* **TASK BRIEF**: Begin your copy at the line that contains "- unfold Views.profile, Views.get_user." and carry it on, exactly, to the last line of the material below.
....
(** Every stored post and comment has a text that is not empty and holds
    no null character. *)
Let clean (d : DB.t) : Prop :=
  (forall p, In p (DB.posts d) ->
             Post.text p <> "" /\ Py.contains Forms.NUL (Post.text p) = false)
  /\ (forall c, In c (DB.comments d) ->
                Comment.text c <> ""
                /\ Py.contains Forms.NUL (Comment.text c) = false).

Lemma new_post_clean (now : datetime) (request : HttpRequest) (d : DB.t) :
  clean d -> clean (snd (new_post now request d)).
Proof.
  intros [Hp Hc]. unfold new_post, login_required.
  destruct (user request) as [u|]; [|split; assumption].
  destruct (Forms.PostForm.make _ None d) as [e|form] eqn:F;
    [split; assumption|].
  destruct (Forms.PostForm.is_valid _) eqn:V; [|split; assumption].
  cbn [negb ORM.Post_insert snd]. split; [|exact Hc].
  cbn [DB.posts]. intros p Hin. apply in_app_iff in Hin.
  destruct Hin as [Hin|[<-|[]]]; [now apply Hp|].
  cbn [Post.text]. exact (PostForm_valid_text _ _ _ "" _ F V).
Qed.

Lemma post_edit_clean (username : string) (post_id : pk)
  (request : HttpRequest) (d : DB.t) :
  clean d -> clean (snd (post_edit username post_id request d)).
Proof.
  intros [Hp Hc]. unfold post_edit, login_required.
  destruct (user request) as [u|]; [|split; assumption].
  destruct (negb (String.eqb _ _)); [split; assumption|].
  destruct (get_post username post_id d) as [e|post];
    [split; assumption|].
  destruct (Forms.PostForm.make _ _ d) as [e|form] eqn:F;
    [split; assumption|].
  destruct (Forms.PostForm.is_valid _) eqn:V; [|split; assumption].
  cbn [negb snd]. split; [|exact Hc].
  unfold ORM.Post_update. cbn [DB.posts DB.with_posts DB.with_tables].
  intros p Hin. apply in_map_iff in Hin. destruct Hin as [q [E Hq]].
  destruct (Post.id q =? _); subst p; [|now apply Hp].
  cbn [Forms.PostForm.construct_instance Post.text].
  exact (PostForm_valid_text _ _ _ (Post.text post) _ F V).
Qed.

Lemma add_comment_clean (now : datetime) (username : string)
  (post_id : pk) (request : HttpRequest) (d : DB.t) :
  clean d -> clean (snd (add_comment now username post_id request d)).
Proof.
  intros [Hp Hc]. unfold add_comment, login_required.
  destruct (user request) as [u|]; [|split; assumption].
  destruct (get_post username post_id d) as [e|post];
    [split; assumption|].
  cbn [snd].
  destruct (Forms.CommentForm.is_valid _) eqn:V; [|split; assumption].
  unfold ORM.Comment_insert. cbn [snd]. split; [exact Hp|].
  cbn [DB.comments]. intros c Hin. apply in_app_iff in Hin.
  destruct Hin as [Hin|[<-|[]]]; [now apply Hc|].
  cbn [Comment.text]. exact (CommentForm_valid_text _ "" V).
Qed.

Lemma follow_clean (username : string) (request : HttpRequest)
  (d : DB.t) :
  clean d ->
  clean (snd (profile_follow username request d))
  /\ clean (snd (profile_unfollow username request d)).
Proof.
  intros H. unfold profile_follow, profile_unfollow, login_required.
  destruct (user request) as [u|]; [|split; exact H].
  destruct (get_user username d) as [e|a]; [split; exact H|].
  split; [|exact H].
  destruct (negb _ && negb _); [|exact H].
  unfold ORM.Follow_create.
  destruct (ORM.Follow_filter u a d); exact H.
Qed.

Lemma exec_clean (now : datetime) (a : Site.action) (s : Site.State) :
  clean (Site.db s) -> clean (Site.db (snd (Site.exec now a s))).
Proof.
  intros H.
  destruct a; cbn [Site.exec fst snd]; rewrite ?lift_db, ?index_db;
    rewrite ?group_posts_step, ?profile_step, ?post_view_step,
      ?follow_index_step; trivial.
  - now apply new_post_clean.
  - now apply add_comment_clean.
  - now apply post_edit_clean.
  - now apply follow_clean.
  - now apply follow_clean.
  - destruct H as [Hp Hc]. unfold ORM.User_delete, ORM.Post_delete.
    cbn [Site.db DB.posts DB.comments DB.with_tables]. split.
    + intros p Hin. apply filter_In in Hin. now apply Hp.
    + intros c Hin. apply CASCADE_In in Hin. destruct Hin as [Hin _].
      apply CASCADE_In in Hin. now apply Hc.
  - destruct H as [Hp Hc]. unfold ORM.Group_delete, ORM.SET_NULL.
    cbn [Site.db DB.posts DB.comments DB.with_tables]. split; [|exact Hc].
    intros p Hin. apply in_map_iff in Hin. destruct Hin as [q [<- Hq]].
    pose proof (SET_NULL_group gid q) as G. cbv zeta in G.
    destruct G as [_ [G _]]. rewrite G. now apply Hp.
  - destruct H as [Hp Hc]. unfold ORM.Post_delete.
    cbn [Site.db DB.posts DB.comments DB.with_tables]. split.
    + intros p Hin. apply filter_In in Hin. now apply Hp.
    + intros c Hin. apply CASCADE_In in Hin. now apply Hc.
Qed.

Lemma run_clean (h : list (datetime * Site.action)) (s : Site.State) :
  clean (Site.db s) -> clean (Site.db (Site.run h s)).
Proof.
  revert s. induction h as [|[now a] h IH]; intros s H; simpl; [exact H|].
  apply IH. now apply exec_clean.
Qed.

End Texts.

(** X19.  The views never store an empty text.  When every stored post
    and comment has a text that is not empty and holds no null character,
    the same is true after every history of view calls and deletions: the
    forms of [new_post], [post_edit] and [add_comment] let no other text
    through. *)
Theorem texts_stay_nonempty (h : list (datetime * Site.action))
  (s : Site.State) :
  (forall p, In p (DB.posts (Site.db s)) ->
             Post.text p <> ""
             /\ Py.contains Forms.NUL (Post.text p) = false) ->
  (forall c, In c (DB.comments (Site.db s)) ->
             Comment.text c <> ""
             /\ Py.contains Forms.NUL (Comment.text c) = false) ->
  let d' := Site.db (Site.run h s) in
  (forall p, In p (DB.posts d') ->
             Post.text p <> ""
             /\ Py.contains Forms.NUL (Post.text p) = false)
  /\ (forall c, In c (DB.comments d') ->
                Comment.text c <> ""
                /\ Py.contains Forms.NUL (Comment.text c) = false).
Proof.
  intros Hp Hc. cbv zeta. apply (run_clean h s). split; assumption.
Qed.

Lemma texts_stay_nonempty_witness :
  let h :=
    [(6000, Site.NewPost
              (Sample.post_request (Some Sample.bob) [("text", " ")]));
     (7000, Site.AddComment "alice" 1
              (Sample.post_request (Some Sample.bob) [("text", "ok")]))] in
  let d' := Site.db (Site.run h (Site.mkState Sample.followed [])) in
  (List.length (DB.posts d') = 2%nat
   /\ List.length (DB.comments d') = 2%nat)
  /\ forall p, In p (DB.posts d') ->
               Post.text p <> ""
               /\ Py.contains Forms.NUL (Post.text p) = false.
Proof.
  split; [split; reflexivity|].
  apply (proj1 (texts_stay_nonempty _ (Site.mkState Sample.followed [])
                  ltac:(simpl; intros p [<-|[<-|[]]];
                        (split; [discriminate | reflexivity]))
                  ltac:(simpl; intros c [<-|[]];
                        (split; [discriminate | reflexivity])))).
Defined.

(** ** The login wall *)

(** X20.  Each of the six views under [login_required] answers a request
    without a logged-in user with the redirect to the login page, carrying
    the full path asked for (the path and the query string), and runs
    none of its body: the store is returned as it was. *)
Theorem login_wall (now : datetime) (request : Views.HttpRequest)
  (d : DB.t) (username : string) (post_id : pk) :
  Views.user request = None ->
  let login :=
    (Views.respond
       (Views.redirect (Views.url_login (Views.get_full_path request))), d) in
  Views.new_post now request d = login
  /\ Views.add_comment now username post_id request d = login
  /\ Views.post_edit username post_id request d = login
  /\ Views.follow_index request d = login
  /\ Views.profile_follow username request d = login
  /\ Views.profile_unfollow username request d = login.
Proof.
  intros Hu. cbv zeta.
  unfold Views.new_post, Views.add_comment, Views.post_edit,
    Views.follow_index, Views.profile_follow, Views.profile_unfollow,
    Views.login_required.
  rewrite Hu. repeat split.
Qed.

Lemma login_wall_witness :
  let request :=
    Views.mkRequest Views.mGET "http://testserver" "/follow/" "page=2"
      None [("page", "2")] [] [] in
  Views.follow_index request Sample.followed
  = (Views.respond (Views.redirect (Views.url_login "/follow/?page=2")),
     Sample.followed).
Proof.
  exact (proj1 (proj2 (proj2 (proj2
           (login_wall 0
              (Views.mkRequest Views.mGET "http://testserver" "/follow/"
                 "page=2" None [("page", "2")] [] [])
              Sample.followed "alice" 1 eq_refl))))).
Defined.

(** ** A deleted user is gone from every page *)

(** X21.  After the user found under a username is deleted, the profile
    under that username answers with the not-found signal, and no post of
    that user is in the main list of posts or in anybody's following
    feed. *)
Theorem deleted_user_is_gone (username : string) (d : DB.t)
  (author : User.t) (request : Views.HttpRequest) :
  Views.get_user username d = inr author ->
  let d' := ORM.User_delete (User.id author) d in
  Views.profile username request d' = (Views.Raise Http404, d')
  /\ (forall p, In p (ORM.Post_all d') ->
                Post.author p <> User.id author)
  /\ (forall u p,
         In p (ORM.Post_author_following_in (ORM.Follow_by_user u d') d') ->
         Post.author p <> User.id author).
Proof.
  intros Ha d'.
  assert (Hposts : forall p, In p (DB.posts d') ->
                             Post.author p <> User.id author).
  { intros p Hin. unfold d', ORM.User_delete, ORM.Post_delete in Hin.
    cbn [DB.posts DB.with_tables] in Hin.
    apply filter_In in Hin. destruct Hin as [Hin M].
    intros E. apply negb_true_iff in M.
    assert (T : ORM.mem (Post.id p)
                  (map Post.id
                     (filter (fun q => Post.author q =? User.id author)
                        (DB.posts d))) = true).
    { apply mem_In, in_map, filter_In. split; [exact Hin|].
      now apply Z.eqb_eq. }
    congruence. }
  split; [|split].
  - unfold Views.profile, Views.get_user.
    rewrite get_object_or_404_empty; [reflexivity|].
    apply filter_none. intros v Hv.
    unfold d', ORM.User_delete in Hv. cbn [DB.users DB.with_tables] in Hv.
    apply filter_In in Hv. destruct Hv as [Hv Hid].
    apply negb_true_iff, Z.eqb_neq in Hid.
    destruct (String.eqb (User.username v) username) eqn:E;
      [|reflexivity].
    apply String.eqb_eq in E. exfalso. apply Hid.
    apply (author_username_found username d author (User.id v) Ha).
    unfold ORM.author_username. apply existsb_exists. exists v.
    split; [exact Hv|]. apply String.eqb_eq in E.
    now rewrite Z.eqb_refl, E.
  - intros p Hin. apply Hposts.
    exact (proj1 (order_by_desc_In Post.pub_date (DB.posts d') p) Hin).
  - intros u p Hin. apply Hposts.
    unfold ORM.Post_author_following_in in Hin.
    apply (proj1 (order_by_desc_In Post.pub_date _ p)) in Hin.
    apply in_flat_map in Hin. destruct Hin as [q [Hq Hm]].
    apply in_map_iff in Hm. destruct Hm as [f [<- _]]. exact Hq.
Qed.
....
* **TASK RESULT**:
  - unfold Views.profile, Views.get_user.
    rewrite get_object_or_404_empty; [reflexivity|].
    apply filter_none. intros v Hv.
    unfold d', ORM.User_delete in Hv. cbn [DB.users DB.with_tables] in Hv.
    apply filter_In in Hv. destruct Hv as [Hv Hid].
    apply negb_true_iff, Z.eqb_neq in Hid.
    destruct (String.eqb (User.username v) username) eqn:E;
      [|reflexivity].
    apply String.eqb_eq in E. exfalso. apply Hid.
    apply (author_username_found username d author (User.id v) Ha).
    unfold ORM.author_username. apply existsb_exists. exists v.
    split; [exact Hv|]. apply String.eqb_eq in E.
    now rewrite Z.eqb_refl, E.
  - intros p Hin. apply Hposts.
    exact (proj1 (order_by_desc_In Post.pub_date (DB.posts d') p) Hin).
  - intros u p Hin. apply Hposts.
    unfold ORM.Post_author_following_in in Hin.
    apply (proj1 (order_by_desc_In Post.pub_date _ p)) in Hin.
    apply in_flat_map in Hin. destruct Hin as [q [Hq Hm]].
    apply in_map_iff in Hm. destruct Hm as [f [<- _]]. exact Hq.
Qed.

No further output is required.